We asked Ragnhildur Hólmgeirsdóttir from Iceland’s Women’s History Archives to fill us in on the legacy of some of Iceland’s feistiest feminists.
“On May 1st, 1970, the Icelandic Red Stocking Women made their first public appearance, marching through the streets and carrying a statue of a woman with the slogan: ‘Human being – not a marketing product.’
“The vision of the Red Stocking Movement was radical and some of their goals are still relevant in today’s struggle for equality. One of their main goals was the right to abortion. A Red Stockings member sat on the parliamentary committee for new legislation concerning abortion and contraceptives in 1973. Their proposal sparked a heated debate, but was turned down for a more conservative law, which was not replaced until 2019.
“The Red Stockings also campaigned for equal rights in the workplace, focusing on universal access to kindergarten education and whole-day school attendance. Their vision did not become a reality until the 1990s and there is still progress to be made.
“The Red Stockings had an artistic, energetic approach to their cause and their public protests frequently caught the press’ attention.
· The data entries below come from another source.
Lemma keeps_unpin_all unpin bases : (forall base, keeps P (unpin base)) -> keeps P (unpin_all unpin bases).
Proof. intros Hunpin. induction bases; cbn [unpin_all]; keeps. Qed.

(** ** Statistics that do not concern allocations *)

Lemma keeps_update_stats device f :
  (forall i g st, stats_ok i g st -> stats_ok i g (f st)) -> keeps P (update_stats device f).
Proof.
  intros Hf s a s' [H1 H2 H3] (i & old & -> & Hi & Hb)%update_stats_run.
  unfold books in Hb. injection Hb as Hg Hst. split.
  - unfold memory_inv in *. rewrite Hg, Hst. apply (books_ok_stats (g_memory s)); try done; [apply H1..|apply Hf].
  - intros b x Hx. unfold held_device. rewrite Hg. by apply H2.
  - intros b x Hx. unfold held_host. rewrite Hg. by apply H3.
Qed.

Lemma keeps_record_memcpy device kind size : keeps P (update_stats device (record_memcpy kind size)).
Proof. apply keeps_update_stats. intros i g st [? ? ? ?]. by split. Qed.

Lemma keeps_reset_stats device : keeps P (update_stats device reset_stats).
Proof. apply keeps_update_stats. intros i g st [? ? ? ?]. by split; cbn. Qed.

Hint Resolve keeps_pin_device keeps_pin_host keeps_unpin_device keeps_unpin_host keeps_record_memcpy
  keeps_reset_stats : keeps.

(** ** Copies *)

Lemma keeps_device_opened device : keeps P (device_opened device).
Proof. unfold device_opened, device_in_range. keeps. Qed.

Lemma keeps_find_allocation address device size : keeps P (find_allocation address device size).
Proof. unfold find_allocation. keeps. Qed.

Lemma keeps_find_host_pointer address device size needs : keeps P (find_host_pointer address device size needs).
Proof. unfold find_host_pointer. keeps. Qed.

Lemma keeps_host_copy destination source size : keeps P (host_copy destination source size).
Proof. unfold host_copy. keeps. Qed.

Hint Resolve keeps_device_opened keeps_find_allocation keeps_find_host_pointer keeps_host_copy : keeps.

Lemma keeps_ensure_copy_state device : keeps P (ensure_direct_kfd_copy_state_locked device).
Proof. unfold ensure_direct_kfd_copy_state_locked, finish_copy_state, drop_image, get_queue. keeps. Qed.

Lemma keeps_submit_copy device destination source size event dependencies :
  keeps P (submit_direct_kfd_copy_locked device destination source size event dependencies).
Proof. unfold submit_direct_kfd_copy_locked. keeps. Qed.

Lemma keeps_chunks_forward staging step fuel size offset :
  (forall o c, keeps P (step o c)) -> keeps P (chunks_forward staging step fuel size offset).
Proof. intros Hstep. revert offset. induction fuel; intros offset; cbn [chunks_forward]; keeps. Qed.

Lemma keeps_chunks_backward staging step fuel remaining :
  (forall o c, keeps P (step o c)) -> keeps P (chunks_backward staging step fuel remaining).
Proof. intros Hstep. revert remaining. induction fuel; intros remaining; cbn [chunks_backward]; keeps. Qed.

Hint Resolve keeps_ensure_copy_state keeps_submit_copy : keeps.

Lemma keeps_copy_chunks copy staging kind dst src destination source size :
  (forall a b n, keeps P (copy a b n)) ->
  keeps P (copy_chunks copy staging kind dst src destination source size).
Proof.
  intros Hcopy. unfold copy_chunks, copy_device_to_device. keeps.
  all: first [apply keeps_chunks_forward|apply keeps_chunks_backward]; intros o c;
    unfold chunk_to_device, chunk_to_host, chunk_on_device; keeps.
Qed.

Lemma keeps_copy_pinned kind dst src device size operands :
  keeps P (copy_pinned kind dst src device size operands).
Proof. unfold copy_pinned. keeps. apply keeps_copy_chunks. intros. keeps. Qed.

Lemma keeps_resolve kind dst src device size : keeps P (resolve_operands kind dst src device size).
Proof. unfold resolve_operands, device_operand, translate_direct_kfd_device_pointer. keeps. Qed.

Lemma keeps_resolve_host kind dst src device size : keeps P (resolve_host_operand kind dst src device size).
Proof. unfold resolve_host_operand. keeps. Qed.

Hint Resolve keeps_copy_pinned keeps_resolve keeps_resolve_host : keeps.

Lemma keeps_memcpy device dst src size kind : keeps P (lr_memcpy device dst src size kind).
Proof.
  unfold lr_memcpy. keeps; first [apply keeps_pin_all|apply keeps_unpin_all]; intros base; keeps.
Qed.

Lemma keeps_submit_async kind dst src device size destination source pageable event dependencies :
  keeps P (submit_async kind dst src device size destination source pageable event dependencies).
Proof. unfold submit_async, stage_pageable, drop_pageable, get_event. keeps. Qed.

Hint Resolve keeps_submit_async : keeps.

Lemma keeps_memcpy_async device dst src size kind event dependencies count implicit :
  keeps P (memcpy_async_impl device dst src size kind event dependencies count implicit).
Proof.
  unfold memcpy_async_impl, async_event_usable, async_operands, translate_direct_kfd_device_pointer,
    valid_event_locked, get_event. keeps.
Qed.

(** ** Allocation *)

(** The promises of the transport: a successful allocation lies apart from
    everything that is registered. *)
Definition vram_promise s : Prop := forall node n a w,
  m_allocate_device_vram node n (rt_world s) = ((true, a), w) ->
  fresh_range (device_view (g_memory s)) (gm_gpu_address a) n.

Definition host_promise s : Prop := forall node n a w,
  m_allocate_host node n (rt_world s) = ((true, a), w) ->
  fresh_range (host_view (g_memory s)) (hm_host_address a) n.

Lemma fresh_range_less m a n k : fresh_range m a n -> k <= n -> fresh_range m a k.
Proof. intros (F1 & F2 & F3) Hk. split_and!; [lia..|]. intros b d l Hb. apply F3 in Hb. lia. Qed.

Lemma granule_rounding size :
  0 < size <= UINT64_MAX - (kVramAllocationGranule - 1) ->
  size <= Z.land (size + kVramAllocationGranule - 1) (UINT64_MAX - (kVramAllocationGranule - 1)).
Proof.
  unfold kVramAllocationGranule. intros Hs.
  change (UINT64_MAX - (2 * 1024 * 1024 - 1)) with (2 ^ 64 - 2 ^ 21).
  rewrite land_high_mask by lia. change (2 ^ 21) with 2097152. zlia.
Qed.

(** A device that is opened is one of the devices. *)
Lemma wp_device_opened device (Q : bool -> runtime W -> Prop) s :
  0 <= device -> Q false s ->
  (forall state, g_devices s !! Z.to_nat device = Some state -> Q true s) -> wp (device_opened device) Q s.
Proof.
  intros Hd Hf Ht. unfold device_opened, device_in_range. apply wp_bind, wp_gets.
  destruct (device <? _) eqn:E; cbn [negb]; [|by apply wp_ret].
  destruct (lookup_lt_is_Some_2 (g_devices s) (Z.to_nat device)) as [state Hs]; [lia|].
  apply wp_bind. eapply wp_get_device; [done..|]. apply wp_ret. destruct (ds_opened state); [by eapply Ht|done].
Qed.

Lemma inv_pending_cleanup l s :
  P s -> P (set_g_memory (set_pending_cleanup l (g_memory s)) s).
Proof.
  intros [H1 H2 H3]. split; [|by apply H2|by apply H3]. by apply (books_ok_views (g_memory s)).
Qed.

(** Memory that is not registered goes, or is remembered for later. *)
Lemma wp_release_or_retain allocation (Q : unit -> runtime W -> Prop) s :
  P s ->
  (forall s', P s' -> device_view (g_memory s') = device_view (g_memory s) ->
     ds_memory_stats <$> g_devices s' = ds_memory_stats <$> g_devices s -> Q tt s') ->
  wp (release_or_retain_light_rocr_cleanup allocation) Q s.
Proof.
  intros Hs HQ. assert (forall w, P (set_rt_world w s)) as Hw by (intros w; by apply (inv_held_books H K s)).
  unfold release_or_retain_light_rocr_cleanup. apply wp_bind, wp_gets. destruct (m_owns_memory _ _); cbn [negb].
  2: { apply wp_ret. by apply HQ. }
  apply wp_bind, wp_below. intros released w _. destruct released; [apply wp_ret; by apply HQ|].
  apply wp_bind, wp_below. intros pushed w' _. destruct pushed.
  - apply wp_modify, HQ; [|done..]. apply inv_pending_cleanup, (Hw w').
  - apply wp_bind, wp_below. intros again w'' _. apply wp_ret, HQ; [apply (Hw w'')|done..].
Qed.

Definition allocated_as device size s s' (status : LrStatus.t) (ptr : Z) : Prop :=
  if succeeded status then
    ptr <> 0 /\ device_view (g_memory s) !! ptr = None /\
    device_view (g_memory s') = <[ptr := (device, size)]> (device_view (g_memory s))
  else
    ptr = 0 /\ device_view (g_memory s') = device_view (g_memory s) /\
    ds_memory_stats <$> g_devices s' = ds_memory_stats <$> g_devices s.

Lemma wp_update_stats device f state (Q : unit -> runtime W -> Prop) s :
  0 <= device -> g_devices s !! Z.to_nat device = Some state ->
  (forall s', update_stats device f s = Ok (tt, s') -> g_memory s' = g_memory s -> Q tt s') ->
  wp (update_stats device f) Q s.
Proof.
  intros Hd Hs HQ. unfold update_stats. eapply wp_update_device; [done..|]. apply HQ; [|done].
  unfold update_stats, update_device, mbind, kfd_bind, get_device. rewrite Hs.
  destruct (0 <=? device) eqn:E; [done|lia].
Qed.

Lemma lr_malloc_spec device size s :
  0 <= device -> 0 <= size -> P s -> vram_promise s ->
  wp (lr_malloc device size) (fun '(status, ptr) s' => P s' /\ allocated_as device size s s' status ptr) s.
Proof.
  intros Hd Hn Hs Hpromise. unfold lr_malloc. apply wp_bind, wp_gets.
  destruct (g_initialized s); cbn [negb]; [|by apply wp_ret].
  apply wp_bind, wp_device_opened; [done| |intros state Hstate].
  { apply wp_bind, wp_gets. destruct (size =? 0); by apply wp_ret. }
  apply wp_bind, wp_gets. destruct (g_kfd_session s); [|destruct (size =? 0); by apply wp_ret].
  destruct (size =? 0) eqn:E0; [by apply wp_ret|]. cbn [negb orb].
  destruct ((size >? _) || (size >? _)) eqn:Eb; [by apply wp_ret|].
  apply wp_bind. eapply wp_get_device; [done..|]. apply wp_bind, wp_below. intros [ok a] w Ha.
  assert (P (set_rt_world w s)) as Hw by by apply (inv_held_books H K s).
  destruct ok; cbn [negb].
  2: { apply wp_bind, wp_release_or_retain; [done|]. intros s' Hs' Hv Hst. by apply wp_ret. }
  apply Hpromise in Ha. pose proof Ha as (Ha1 & _).
  apply (fresh_range_less _ _ _ size) in Ha; [|apply granule_rounding; unfold kMemoryPageSize, kVramAllocationGranule in *; lia].
  unfold register_allocation. destruct ((_ =? 0) || _) eqn:Ez.
  { apply wp_bind, wp_release_or_retain; [done|]. intros s' Hs' Hv Hst. by apply wp_ret. }
  apply wp_bind, wp_gets. destruct (g_light_rocr_allocations _ !! _) as [info|] eqn:El.
  { apply wp_bind, wp_release_or_retain; [done|]. intros s' Hs' Hv Hst. by apply wp_ret. }
  apply wp_bind, wp_modify, wp_bind. eapply wp_update_stats; [done|exact Hstate|].
  intros s' Hup Hg. apply wp_ret. split.
  - eapply (inv_register H K (set_rt_world w s)); [exact Hw|exact Ha|lia|reflexivity|exact Hup].
  - unfold allocated_as. cbn [succeeded]. rewrite Hg. split_and!; [lia| |].
    + unfold device_view. cbn in El. by rewrite lookup_fmap, El.
    + unfold device_view. cbn. by rewrite fmap_insert.
Qed.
In one famous example of this, they brought a live cow to a 1972 beauty contest. Partly thanks to this protest, beauty contests were temporarily halted in Iceland.
“Finally, I must mention the Women’s Day Off in 1975. This mass event was a joint effort by several women’s organizations, but the idea first started circulating in the Red Stockings’ meetings in 1970. The Women’s Day Off was most recently repeated in 2018.”